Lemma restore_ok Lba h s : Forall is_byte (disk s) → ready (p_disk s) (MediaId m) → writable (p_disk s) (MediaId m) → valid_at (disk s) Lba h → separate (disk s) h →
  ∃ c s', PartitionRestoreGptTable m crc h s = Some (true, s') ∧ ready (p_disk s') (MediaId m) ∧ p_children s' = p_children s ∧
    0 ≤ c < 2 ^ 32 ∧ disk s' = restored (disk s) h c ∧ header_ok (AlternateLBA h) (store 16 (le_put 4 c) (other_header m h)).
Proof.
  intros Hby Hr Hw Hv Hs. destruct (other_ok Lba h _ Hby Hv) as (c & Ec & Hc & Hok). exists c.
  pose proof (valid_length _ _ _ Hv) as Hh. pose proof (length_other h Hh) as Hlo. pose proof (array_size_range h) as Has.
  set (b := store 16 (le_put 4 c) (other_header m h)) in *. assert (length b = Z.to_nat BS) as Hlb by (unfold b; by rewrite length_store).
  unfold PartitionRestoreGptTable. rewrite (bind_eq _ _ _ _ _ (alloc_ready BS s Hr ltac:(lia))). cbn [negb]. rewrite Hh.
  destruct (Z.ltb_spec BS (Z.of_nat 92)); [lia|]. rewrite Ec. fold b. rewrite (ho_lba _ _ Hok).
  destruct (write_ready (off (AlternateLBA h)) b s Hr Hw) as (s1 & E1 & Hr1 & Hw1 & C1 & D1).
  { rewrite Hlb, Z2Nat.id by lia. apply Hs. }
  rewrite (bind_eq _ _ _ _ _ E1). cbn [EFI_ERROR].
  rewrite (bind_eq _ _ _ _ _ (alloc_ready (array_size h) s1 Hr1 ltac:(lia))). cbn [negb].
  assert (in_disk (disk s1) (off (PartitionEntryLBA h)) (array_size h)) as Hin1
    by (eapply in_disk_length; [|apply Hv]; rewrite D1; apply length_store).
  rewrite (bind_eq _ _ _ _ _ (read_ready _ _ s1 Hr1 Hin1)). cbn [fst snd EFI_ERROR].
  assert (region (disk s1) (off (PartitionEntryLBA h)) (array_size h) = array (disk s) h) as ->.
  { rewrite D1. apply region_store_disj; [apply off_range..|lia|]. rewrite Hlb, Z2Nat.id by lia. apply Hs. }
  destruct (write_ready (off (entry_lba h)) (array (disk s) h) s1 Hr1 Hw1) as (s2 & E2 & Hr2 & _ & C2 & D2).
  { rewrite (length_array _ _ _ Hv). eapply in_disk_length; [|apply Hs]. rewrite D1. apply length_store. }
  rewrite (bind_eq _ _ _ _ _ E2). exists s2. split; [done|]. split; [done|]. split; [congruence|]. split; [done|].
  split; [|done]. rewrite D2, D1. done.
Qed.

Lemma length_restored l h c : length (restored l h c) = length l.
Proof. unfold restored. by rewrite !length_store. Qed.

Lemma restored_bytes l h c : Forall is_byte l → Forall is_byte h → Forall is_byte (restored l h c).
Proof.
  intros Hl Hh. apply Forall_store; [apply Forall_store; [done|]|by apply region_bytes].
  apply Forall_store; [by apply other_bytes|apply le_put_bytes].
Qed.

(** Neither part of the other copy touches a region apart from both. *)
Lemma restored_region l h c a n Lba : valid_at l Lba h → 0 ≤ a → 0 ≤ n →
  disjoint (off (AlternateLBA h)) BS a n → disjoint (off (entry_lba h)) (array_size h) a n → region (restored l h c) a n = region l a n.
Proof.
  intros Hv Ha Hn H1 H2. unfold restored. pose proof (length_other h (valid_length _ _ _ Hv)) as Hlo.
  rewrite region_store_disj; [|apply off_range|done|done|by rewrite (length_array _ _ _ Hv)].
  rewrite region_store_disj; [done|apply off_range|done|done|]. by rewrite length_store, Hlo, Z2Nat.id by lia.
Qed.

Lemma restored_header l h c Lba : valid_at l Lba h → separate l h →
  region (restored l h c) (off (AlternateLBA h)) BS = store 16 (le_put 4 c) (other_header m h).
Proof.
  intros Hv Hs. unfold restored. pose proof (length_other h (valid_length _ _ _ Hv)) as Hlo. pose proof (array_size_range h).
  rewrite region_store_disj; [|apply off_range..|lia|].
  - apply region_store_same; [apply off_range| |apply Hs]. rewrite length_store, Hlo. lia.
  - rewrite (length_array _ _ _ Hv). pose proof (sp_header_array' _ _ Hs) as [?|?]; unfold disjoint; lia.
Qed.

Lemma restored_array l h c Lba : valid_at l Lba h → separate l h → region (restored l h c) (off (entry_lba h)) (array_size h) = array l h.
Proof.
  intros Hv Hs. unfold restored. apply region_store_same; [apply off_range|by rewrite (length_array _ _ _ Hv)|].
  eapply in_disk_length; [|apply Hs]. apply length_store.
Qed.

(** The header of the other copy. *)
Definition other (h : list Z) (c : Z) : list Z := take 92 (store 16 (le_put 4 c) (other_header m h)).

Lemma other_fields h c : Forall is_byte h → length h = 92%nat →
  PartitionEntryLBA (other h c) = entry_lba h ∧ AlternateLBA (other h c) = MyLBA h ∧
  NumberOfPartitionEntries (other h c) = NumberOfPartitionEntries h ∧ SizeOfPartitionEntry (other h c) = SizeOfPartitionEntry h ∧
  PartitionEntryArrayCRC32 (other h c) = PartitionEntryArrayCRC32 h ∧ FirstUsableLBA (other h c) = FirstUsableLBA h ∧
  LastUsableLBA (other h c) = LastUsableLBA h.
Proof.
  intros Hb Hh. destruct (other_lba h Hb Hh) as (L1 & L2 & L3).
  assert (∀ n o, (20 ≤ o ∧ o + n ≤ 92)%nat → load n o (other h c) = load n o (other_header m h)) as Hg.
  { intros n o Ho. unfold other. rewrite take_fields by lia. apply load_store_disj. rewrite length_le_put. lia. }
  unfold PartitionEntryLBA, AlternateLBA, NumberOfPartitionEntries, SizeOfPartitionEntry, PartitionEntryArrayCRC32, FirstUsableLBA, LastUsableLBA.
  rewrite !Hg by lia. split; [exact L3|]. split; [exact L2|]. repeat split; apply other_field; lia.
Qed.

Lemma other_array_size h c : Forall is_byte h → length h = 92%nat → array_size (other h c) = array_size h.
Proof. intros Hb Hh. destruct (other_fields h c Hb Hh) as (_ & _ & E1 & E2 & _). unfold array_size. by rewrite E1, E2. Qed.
---*---
▶ **WORK REQUIRED**
Keep only the lines from the line with "Lemma other_array_size h" to the end of the records above, and repeat them exactly.

▶ **RESULT OF THIS TASK**
Lemma other_array_size h c : Forall is_byte h → length h = 92%nat → array_size (other h c) = array_size h.
Proof. intros Hb Hh. destruct (other_fields h c Hb Hh) as (_ & _ & E1 & E2 & _). unfold array_size. by rewrite E1, E2. Qed.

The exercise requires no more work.